Come 3pm tomorrow it may be that none of that league’s number have even made it out of the Rugby Champions Cup’s pool stages.
Lose to Wasps today without the salve of a bonus point and Leinster may well find themselves sinking into oblivion.
Glasgow’s margin of error tomorrow is even tighter as an unlikely win against Bath at The Rec might not be enough to earn a berth in the last eight.
It’s a scenario that has prompted debate already and, while England and France have both known their barren patches in Europe this last decade, the dominance of both in the first year of the new competition they railroaded into existence carries worrying overtures.

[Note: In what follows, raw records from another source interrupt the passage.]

(* ===== verification/DisplayShown.v ===== *)
(** * Users see what has been drawn (specification of DisplayFlush.v)

    The whole of a frame: it is planned, made the last frame and applied, the workers send its images
    and the last of them copies what has changed to the buffers.  Then the screen shows the frame
    that was pending, and everything is as it was required for the next one. *)

From stdpp Require Import gmap.
From S2P Require Import Prelude RecordUpdate Mem Run Rect ProtocolTypes Display DisplayPlan DisplayFlush.
From S2P Require Import DisplayDraftSpec DisplayCreateSpec DisplayPassSpec DisplayCombineSpec DisplayOptimiseSpec.
From S2P Require Import DisplayCommitSpec DisplayScreen DisplayApplySpec DisplayWorkerSpec DisplayInterleaveSpec.
Local Open Scope Z_scope.

Local Abbreviation len l := (Z.of_nat (List.length l)).

(** ** The layers along the way *)

(** A layer once it has been planned and its frame is complete. *)

Definition finished (changed : bool) (l l' : guac_display_layer) : Prop :=
  ∃ l2 b copied, planned_layer l l2 ∧ completed l2 l' b copied ∧ (copied = true → changed = true).

Lemma planned_fields l l2 : planned_layer l l2 →
  layer_index l2 = layer_index l ∧ opaque l2 = opaque l ∧ last_frame_buffer l2 = last_frame_buffer l ∧
  last_frame l2 = last_frame l ∧
  (∀ x y, pixel (pending_frame l2) x y = pixel (pending_frame l) x y) ∧
  width (pending_frame l2) = width (pending_frame l) ∧ height (pending_frame l2) = height (pending_frame l).
Proof. by intros (d & cells & -> & _). Qed.

Lemma completed_fields l l' b copied : completed l l' b copied →
  layer_index l' = layer_index l ∧ opaque l' = opaque l ∧ last_frame_buffer l' = last_frame_buffer l ∧
  listed l' = true ∧
  (∀ x y, pixel (pending_frame l') x y = pixel (pending_frame l) x y) ∧
  width (pending_frame l') = width (pending_frame l) ∧ height (pending_frame l') = height (pending_frame l) ∧
  width (last_frame l') = width (pending_frame l) ∧ height (last_frame l') = height (pending_frame l) ∧
  dirty (last_frame l') = (if copied then dirty (pending_frame l) else no_rect) ∧
  pending_frame_cells l' = pending_frame_cells l.
Proof. by intros [-> _ _]. Qed.

Lemma not_differs l x y : ¬ differs l x y → inside (pending_frame l) x y →
  inside (last_frame l) x y ∧ pixel (pending_frame l) x y = pixel (last_frame l) x y.
Proof.
  unfold differs, inside. intros Hn Hin. split; [lia|].
  destruct (decide (pixel (pending_frame l) x y = pixel (last_frame l) x y)); [done|]. destruct Hn. auto.
Qed.

(** A pixel that is not in what was copied is as it was. *)

Lemma unchanged l l2 l' b copied x y :
  planned_layer l l2 → reported l → completed l2 l' b copied →
  inside (pending_frame l) x y → ¬ in_rect x y (dirty (last_frame l')) →
  inside (last_frame l) x y ∧ pixel (pending_frame l) x y = pixel (last_frame l) x y.
Proof.
  intros (d & cells & -> & _ & _ & _ & Hcov) Hrep [-> _ Hc] Hin Hn. apply not_differs; [|done].
  intros Hd. pose proof (Hcov x y Hin (Hrep x y Hin Hd) Hd) as Hxy.
  cbn [completed_with last_frame committed with_buffer dirty set eta_display_layer eta_layer_state] in Hn.
  destruct copied; [done|]. destruct Hc as [He _].
  by destruct (proj1 (is_empty_spec _) He x y).
Qed.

Dai Young seemed as good a man as any to ask about that this week.
Eight years as coach to the Cardiff Blues, added to the four and counting as Wasps Director of Rugby, have afforded the Welshman a panoramic view of the shifting European landscape from both sides of the Severn Bridge.
His time at Wasps has also highlighted the speed at which rugby can change.
It isn’t that long since the club was spiralling towards financial oblivion. Today, he will watch them reach for a European quarter-final with almost 30,000 others at a state-of-the-art arena.
“The changes in the space of just 15 months have made the club unrecognisable, on and off the pitch,” he says.
“We were written off after losing our first two games but we now know that if we win the last game in front of our own fans we are through to the quarter-finals having topped the group.
“You couldn’t have asked for any more than that. We know the task in front of us.”
His credentials, therefore, are obvious when it comes to assessing the fluid fortunes of the professional game and he doesn’t buy into the doom and gloom scenario envisaged by some for the Irish provinces’ future influence.
“Irish rugby is still in a very good place. They still take some beating though they aren’t as dominant in Europe as they once were, but things evolve and change all the time.
“Irish rugby is too strong and too well-funded and you would think this is only a blip.”
He added: “It’s swings and roundabouts. It’s not so long ago people were saying the same about the Premiership clubs in Europe.
“The tournament was dominated by Irish sides there for a while, but Wales is my big concern.”
He’s right. Any moaning about the provinces’ lot should be framed in the context of the still sinking ship that contains the regions. There was never less than two from the principality in the knockout stages for the first six years of the Heineken Cup.
Young’s Cardiff and Ospreys actually qualified two years in a row as late as the late noughties. And, indeed, the Blues were deprived of a final spot by Leicester Tigers in 2009 only after the tournament’s first and, to date, last penalty shoot-out after extra-time.
Yet, like the Scots, they haven’t had a flag-bearer in the last eight since 2012 and listening to Young’s dissection of the issues at hand wouldn’t motivate anyone to throw their life savings on that changing any time soon.
“When they were challenging (in Europe) there was a lot more money there. There are very few quality overseas signings being made now. We had top-quality guys like Xavier Rush and Ben Blair when I was with Cardiff.
“You had guys like Justin Marshall and Tommy Bowe at Ospreys. The finances are not there to compete at the highest level anymore.”
The health of the Irish entrants will be reassessed when today’s game at the Ricoh Arena is over, but Leinster’s geographic, demographic and financial profile would appear to make them the most likely of those on this side of the Irish Sea to remain competitive at the top level.
Clearly, they still carry some weight around Europe.
“It might be a few years since they won their last Heineken Cup but, as a player, this is the kind of game you really want to play in,” said Wasps and sometime England prop Matt Mullan.
“You don’t win three Heineken Cups by fluke. They lose one guy and they bring in someone else who is just as good. We saw that in the first-round game in Dublin. Mike Ross was out that day as well so that competition is always there with them. You can’t think of them as a team in decline.”